Strikes are currently taking place or being considered across the NHS, with employees disputing pay, working conditions and staff shortages. Vacancies are currently a fundamental issue within the health service. A press release from the Royal College of Nursing said that patient safety concerns have been a major factor in members’ decisions to strike. The latest NHS statistics in September 2022 found 133,446 vacancies, a vacancy rate of 9.7 per cent, of which 9,053 were for doctors and 47,496 were for nurses.

Focusing on private care would only make the staff exodus worse, said Kennedy, with the NHS becoming a “Cinderella” service that sees further deterioration in pay, working conditions and less willingness from the government to negotiate on issues such as the “pension tax trap”. This is currently a major point of contention for NHS doctors, which the BMA says results in excessive taxation of doctors’ pensions and is driving people away from the profession.

Prioritising private provision would also further harm the public perception of doctors, said Kennedy. It would generate less sympathy nationally from both politicians and the public, as they would be perceived as higher-earning private-sector workers, despite those who remained working for the NHS.

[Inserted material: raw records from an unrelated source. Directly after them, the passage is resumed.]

Lemma head_filter_seq (P : nat → Prop) `{∀ i, Decision (P i)} a n :
  match head (filter P (seq a n)) with
  | Some i => P i ∧ (a <= i < a + n)%nat ∧ ∀ j, (a <= j < i)%nat → ¬ P j
  | None => ∀ j, (a <= j < a + n)%nat → ¬ P j
  end.
Proof.
  revert a. induction n as [|n IH]; intros a; cbn [seq]; [rewrite filter_nil; cbn; lia|].
  rewrite filter_cons. case_decide as Ha; cbn.
  - split_and!; [done|lia..|intros; lia].
  - specialize (IH (S a)). destruct (head (filter P (seq (S a) n))) as [i|].
    + destruct IH as (Hi & Hr & Hb). split_and!; [done|lia..|]. intros j Hj. destruct (decide (j = a)) as [->|]; [done|]. apply Hb. lia.
    + intros j Hj. destruct (decide (j = a)) as [->|]; [done|]. apply IH. lia.
Qed.

Lemma first_duplicate_chosen cfg o online used : chosen cfg online o used (first_duplicate cfg o online used).
Proof.
  unfold first_duplicate. pose proof (head_filter_seq (λ i, (i ∉ used) ∧ (isDuplicate cfg o <$> online !! i) = Some true) 0 (length online)) as Hh.
  destruct (head _) as [i|].
  - destruct Hh as ((Hu & Hd) & Hi & Hb). apply fmap_Some in Hd as (on & Hon & Hd). split.
    + intros i' [= <-]. exists on. by rewrite <- Hd.
    + intros j on' Hj Hd' Hlt. destruct (decide (j ∈ used)) as [|Hj']; [done|]. destruct (Hb j); [lia|]. split; [done|]. by rewrite Hj, <- Hd'.
  - split; [done|]. intros j on' Hj Hd' _. destruct (decide (j ∈ used)) as [|Hj']; [done|].
    destruct (Hh j); [split; [lia|]; cbn; by eapply lookup_lt_Some|]. split; [done|]. by rewrite Hj, <- Hd'.
Qed.

Fixpoint all_chosen (cfg : MergeConfig) (online locals : list obj) (earlier : list nat) (partners : list (option nat)) : Prop :=
  match locals, partners with
  | [], [] => True
  | o :: locals, p :: partners =>
      chosen cfg online o earlier p ∧
      all_chosen cfg online locals (match p with Some i => i :: earlier | None => earlier end) partners
  | _, _ => False
  end.

Lemma match_local_spec cfg online locals used :
  NoDup used → Forall (λ i, (i < length online)%nat) used →
  ∃ partners,
    let '(merged, used') := match_local cfg locals online used in
    merged = zip_with (combine cfg online) locals partners ∧ all_chosen cfg online locals used partners ∧
    used' ≡ₚ omap (λ p, p) partners ++ used ∧ NoDup used' ∧ Forall (λ i, (i < length online)%nat) used'.
Proof.
  revert used. induction locals as [|o locals IH]; intros used Hnd Hr; cbn [match_local].
  { exists []. by split_and!. }
  pose proof (first_duplicate_chosen cfg o online used) as Hc. destruct (first_duplicate cfg o online used) as [i|] eqn:Ef.
  - destruct (proj1 Hc i eq_refl) as (on & Hon & Hd & Hi).
    destruct (IH (i :: used)) as (partners & Hs); [by constructor|constructor; [by eapply lookup_lt_Some|done]|].
    exists (Some i :: partners). destruct (match_local cfg locals online (i :: used)) as [merged used'].
    destruct Hs as (-> & Hall & Hp & Hnd' & Hr'). split_and!; [|done..| |done|done].
    + cbn. unfold combine at 2. cbn. by rewrite Hon.
    + rewrite Hp. cbn. by rewrite Permutation_middle.
  - destruct (IH used Hnd Hr) as (partners & Hs). exists (None :: partners).
    destruct (match_local cfg locals online used) as [merged used']. destruct Hs as (-> & Hall & Hp & Hnd' & Hr'). by split_and!.
Qed.

Lemma length_remaining online used :
  NoDup used → Forall (λ i, (i < length online)%nat) used → (length (remaining online used) + length used = length online)%nat.
Proof.
  intros Hnd Hr. unfold remaining.
  assert (Hlen : ∀ l, Forall (λ i, (i < length online)%nat) l → length (omap (λ i, online !! i) l) = length l).
  { induction 1 as [|i l Hi Hl IH]; [done|]. cbn. destruct (lookup_lt_is_Some_2 online i Hi) as [x ->]. cbn. by rewrite IH. }
  rewrite Hlen by (apply Forall_forall; intros i [_ Hi]%list_elem_of_filter; apply elem_of_seq in Hi; lia).
  assert (Hp : filter (λ i, i ∈ used) (seq 0 (length online)) ≡ₚ used).
  { apply NoDup_Permutation; [apply NoDup_filter, NoDup_seq|done|]. intros i. rewrite list_elem_of_filter, elem_of_seq.
    rewrite Forall_forall in Hr. split; [tauto|]. intros Hi. specialize (Hr i Hi). split; [done|lia]. }
  transitivity (length (filter (λ i, i ∉ used) (seq 0 (length online))) + length (filter (λ i, i ∈ used) (seq 0 (length online))))%nat;
    [by rewrite Hp|].
  transitivity (length (seq 0 (length online))); [|apply length_seq]. generalize (seq 0 (length online)) as l. clear.
  induction l as [|i l IH]; [done|]. rewrite !filter_cons.
  destruct (decide (i ∈ used)) as [Hi|Hi].
  - rewrite decide_False by tauto. cbn. lia.
  - rewrite decide_True by done. cbn. lia.
Qed.
(* ===== verification/DeviceEventBus.v ===== *)
(** * DeviceEventBus: events of the device layer

    Models src/src/device/events/device_event_bus.hpp and device_event_bus.cpp:
    the types of events, subscriptions by type, category and source, publishing
    with sequence numbers, history and counts, and the hand-over to a message
    bus.  A method is one step; a callback is the id of its subscription, and
    [delivered] lists the calls made.  The message bus is the atom library's:
    [sent] lists what it was given.  Sequence numbers and counters are not
    bounded.  Left out: [subscribeTyped], whose cast cannot succeed. *)

From S2P Require Import Prelude JsonCodec JsonTree.

Local Open Scope Z_scope.

Inductive DeviceEventCategory := Device | Plugin | Backend | Component | System.
#[export] Instance DeviceEventCategory_eq_dec : EqDecision DeviceEventCategory.
Proof. solve_decision. Defined.

Inductive DeviceEventType :=
| DeviceAdded | DeviceRemoved | DeviceConnected | DeviceDisconnected | DeviceStateChanged | DevicePropertyChanged | DeviceError
| PluginLoaded | PluginUnloaded | PluginReloading | PluginReloaded | PluginError
| BackendConnected | BackendDisconnected | BackendDiscovery | BackendError
| ComponentRegistered | ComponentUnregistered | ComponentStateSync
| SystemStartup | SystemShutdown | ConfigurationChanged.
#[export] Instance DeviceEventType_eq_dec : EqDecision DeviceEventType.
Proof. solve_decision. Defined.

(** The values of the enumeration. *)
Definition all_event_types : list DeviceEventType :=
  [DeviceAdded; DeviceRemoved; DeviceConnected; DeviceDisconnected; DeviceStateChanged; DevicePropertyChanged; DeviceError;
   PluginLoaded; PluginUnloaded; PluginReloading; PluginReloaded; PluginError;
   BackendConnected; BackendDisconnected; BackendDiscovery; BackendError;
   ComponentRegistered; ComponentUnregistered; ComponentStateSync; SystemStartup; SystemShutdown; ConfigurationChanged].
Definition type_index (t : DeviceEventType) : nat :=
  default 0%nat (fst <$> list_find (λ t', t' = t) all_event_types).
#[export] Instance DeviceEventType_countable : Countable DeviceEventType.
Proof. refine (inj_countable' type_index (λ n, default DeviceAdded (all_event_types !! n)) _). by intros []. Defined.

Definition eventCategoryToString (c : DeviceEventCategory) : string :=
  match c with
  | Device => "Device"
  | Plugin => "Plugin"
  | Backend => "Backend"
  | Component => "Component"
  | System => "System"
  end.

A moral question also remains in what constitutes “wealthy”. As was reported in November, NHS Scotland leaders have discussed privatising services for certain patients, but who would fall under this bracket? In the current economic climate, a salary that might have previously seemed lucrative may no longer be such a high disposable income. “What’s wealthy?” asked Kennedy. “Is earning more than £40,000 wealthy? Because a lot of people come into that bracket now. So [a two-tier system] is not something that we support.”

However, he believes there should be a “national conversation” between the public, politicians and medical professionals around these issues – who might be classed as well-off enough to pay for treatment, which specialties (if any) should be privatised, and which services are “essential” vs simply “life-enhancing”. “There needs to be an open, honest conversation about what the public wants from the NHS, and what they’re willing to pay in their taxes for that to happen,” said Kennedy.

Aside from charging the wealthy, suggestions have previously been made across the NHS about generating profits while cutting inefficiencies and waste – for example, introducing penalties such as charging people who miss outpatient appointments.

But Kennedy believes that measures like this would only further widen inequalities rather than benefit the taxpayer. “The people who tend to miss appointments are those who have the most difficult, chaotic lives,” he said. “They’re often the poorer people in society, and they often have mental health problems and learning difficulties. If we charge them, they would probably be unable to pay.”

Instead of abandoning the NHS’s founding principles, the government should try to build a more equitable NHS, BMA Scotland believes. The NHS needs drastic government investment to improve pay, working conditions, staff shortages and access to services across the UK. To do this, there needs to be more honesty and transparency about where the biggest problems currently lie, so funding can be fairly allocated, and the public can be well-informed about the current state of the NHS. For example, Kennedy is calling on NHS Scotland to publish a heat map online that tracks vacancies across Scottish hospitals and GP surgeries. Pushing a system that prioritises those who can afford to pay for healthcare will only stand to erode public health further. “Other than providing better access to healthcare for the rich?” he said. “No, I don’t see any benefits [to a two-tier service].”